5. Ne Il signore delle mosche, William Golding immagina un gruppo di bambini – dai dodici anni in giù – abbandonati a se stessi in un’isola sconosciuta. Finiti lì per un disastro aereo, piuttosto fiduciosi nel fatto che, prima o poi, qualcuno verrà a salvarli, i bambini cercano di organizzarsi e, come prima pensata hanno quella di indire libere elezioni per determinare le reciproche gerarchie. Golding scrive un tetro e angoscioso romanzo a tesi che avrebbe inorgoglito Sant’Agostino: l’uomo – l’umano – è fatto per il “male”, senza coercizione è destinato sempre e comunque alla barbarie – anche quando è animato dalle migliori intenzioni. Inutile dire, allora, che sull’isola si va ben presto verso la più oscena oppressione: l’esercizio del potere e della sua forma più violenta danno piacere a chi l’esercita, l’utile sociale è un optional, la paura ancestrale domina su qualsiasi ragione e, dunque, una religione frutto di un atteggiamento magico – come i suoi totem, come i suoi pali per la tortura – è erigibile in quattro e quattrotto – tanto facile che ci riuscirebbe anche un bambino.

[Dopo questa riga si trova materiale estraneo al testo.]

(** Where the value of a positive number lies among the integers, read off
    the comparisons with the numbers that stand for them. *)
Lemma value_below (m mn : positive) (e en n : Z) :
  canonical_mantissa prec emax m e = true ->
  canonical_mantissa prec emax mn en = true ->
  en <= 0 -> Zpos mn = n * 2 ^ (- en) ->
  SFltb (S754_finite false m e) (S754_finite false mn en) = true ->
  e <= 0 /\ Zpos m < n * 2 ^ (- e).
Proof.
  intros Hc Hcn Hen Hmn Hlt.
  unfold SFltb in Hlt. rewrite SFcompare_finite in Hlt by assumption.
  destruct (Z.compare_spec (Zpos m * 2 ^ (e - Z.min e en))
              (Zpos mn * 2 ^ (en - Z.min e en))) as [|Hcmp|]; try discriminate.
  clear Hlt.
  destruct (canonical_cases m e Hc) as (Hl & Hd & Hn).
  destruct (canonical_cases mn en Hcn) as (Hln & Hdn & _).
  pose proof (digits2_le_lt mn 53 Hdn) as Hun.
  pose proof (digits2_pos_bounds m) as [Hb _].
  destruct (Z.le_gt_cases e en) as [Hle|Hgt].
  - rewrite Z.min_l, Z.sub_diag in Hcmp by lia. change (2 ^ 0) with 1 in Hcmp.
    split; [lia|].
    rewrite Hmn, <- Z.mul_assoc, <- Z.pow_add_r in Hcmp by lia.
    replace (- en + (en - e)) with (- e) in Hcmp by lia. lia.
  - rewrite Z.min_r, Z.sub_diag in Hcmp by lia. change (2 ^ 0) with 1 in Hcmp.
    rewrite Z.mul_1_r in Hcmp.
    assert (He : e <= 0).
    { destruct (Z.le_gt_cases e 0) as [|Hpos]; [assumption|exfalso].
      rewrite (Hn ltac:(lia)) in Hb. change (53 - 1) with 52 in Hb.
      assert (2 ^ 1 <= 2 ^ (e - en)) by (apply Z.pow_le_mono_r; lia).
      change (2 ^ 1) with 2 in *.
      assert (Zpos m * 2 <= Zpos m * 2 ^ (e - en))
        by (apply Z.mul_le_mono_nonneg_l; lia).
      assert (E53 : 2 ^ 53 = 2 * 2 ^ 52) by reflexivity. lia. }
    split; [exact He|].
    assert (HA : 0 < 2 ^ (e - en)) by (apply Z.pow_pos_nonneg; lia).
    replace (- en) with (- e + (e - en)) in Hmn by lia.
    rewrite Z.pow_add_r, Z.mul_assoc in Hmn by lia. rewrite Hmn in Hcmp.
    apply Z.mul_lt_mono_pos_r in Hcmp; assumption.
Qed.

Lemma value_above (m mn : positive) (e en n : Z) :
  canonical_mantissa prec emax m e = true ->
  canonical_mantissa prec emax mn en = true ->
  e <= 0 -> en <= 0 -> Zpos mn = n * 2 ^ (- en) ->
  SFleb (S754_finite false mn en) (S754_finite false m e) = true ->
  n * 2 ^ (- e) <= Zpos m.
Proof.
  intros Hc Hcn He Hen Hmn Hle.
  unfold SFleb in Hle. rewrite SFcompare_finite in Hle by assumption.
  assert (Hcmp : Zpos mn * 2 ^ (en - Z.min en e) <= Zpos m * 2 ^ (e - Z.min en e)).
  { destruct (Z.compare_spec (Zpos mn * 2 ^ (en - Z.min en e))
                (Zpos m * 2 ^ (e - Z.min en e))); try discriminate; lia. }
  clear Hle.
  destruct (Z.le_gt_cases e en) as [Hle|Hgt].
  - rewrite Z.min_r, Z.sub_diag in Hcmp by lia. change (2 ^ 0) with 1 in Hcmp.
    rewrite Hmn, <- Z.mul_assoc, <- Z.pow_add_r in Hcmp by lia.
    replace (- en + (en - e)) with (- e) in Hcmp by lia. lia.
  - rewrite Z.min_l, Z.sub_diag in Hcmp by lia. change (2 ^ 0) with 1 in Hcmp.
    rewrite Z.mul_1_r in Hcmp.
    assert (HA : 0 < 2 ^ (e - en)) by (apply Z.pow_pos_nonneg; lia).
    replace (- en) with (- e + (e - en)) in Hmn by lia.
    rewrite Z.pow_add_r, Z.mul_assoc in Hmn by lia. rewrite Hmn in Hcmp.
    apply Z.mul_le_mono_pos_r in Hcmp; assumption.
Qed.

6. L’acquiescenza con cui Elias sembra accogliere una tesi che, in fin dei conti, non si discosta affatto da quel cattolicesimo che imputa alla natura umana un’intrinseca malvagità, non corrisponde alla sua solerte vigilanza nei confronti delle categorie che, spesso incautamente o inconsapevolmente, vengono utilizzate da storici e sociologi. I nostri bambini non rappresentano la fase medioevale dell’evoluzione dell’uomo occidentale sul pianeta – alla stessa stregua dei nostri vecchi che non ne rappresentano la postmodernità – qualsiasi cosa voglia dire questo termine. La loro educazione – il faticoso e spesso avvilente processo in cui si pretende che la costrizione divenga autocostrizione senza compromettere la felicità dell’individuo cui il processo è imposto – dipende da noi. Che, poi, questo “noi” sia un’entità difficile da confinarsi – che al processo partecipino molteplici agenzie cui noi tutti, come singoli individui, non vogliamo o non possiamo opporci – non ci assolve da ogni omissione eventuale nell’assumerci le nostre responsabilità. La tentazione di categorizzare come “naturali” i fenomeni sui quali preferiamo “dormirci sopra” piuttosto che affrontare è tanta – costituisce una forza ottusa, latente, temuta e al contempo attesa, desiderata come un sonno liberatorio: un analogo dell’adolescenza di Mauriac, dei suoi torpori e dei suoi piaceri consapevolmente proibiti –, ma questa tentazione va rintuzzata. Non di ineludibili “verità” della condizione umana, ma di categorie mentali risultato dell’operare di qualcuno pur sempre si tratta: l’applicarle o no resta sempre e comunque affar nostro – questione di consapevolezza, di sensibilità e di scelte politiche.
Felice Accame
P.s.:
I due volumi di Elias sono stati pubblicati nel 1982 e nel 1983 da Il Mulino.
Il processo di civilizzazione è stato pubblicato nel 1988. Adolescenza di François Mauriac è stato pubblicato da Rizzoli, Milano 1960. Il signore delle mosche di William Golding è stato pubblicato per la prima volta nel 1954. Un’edizione italiana attualmente disponibile è quella di Mondadori, Milano 2001.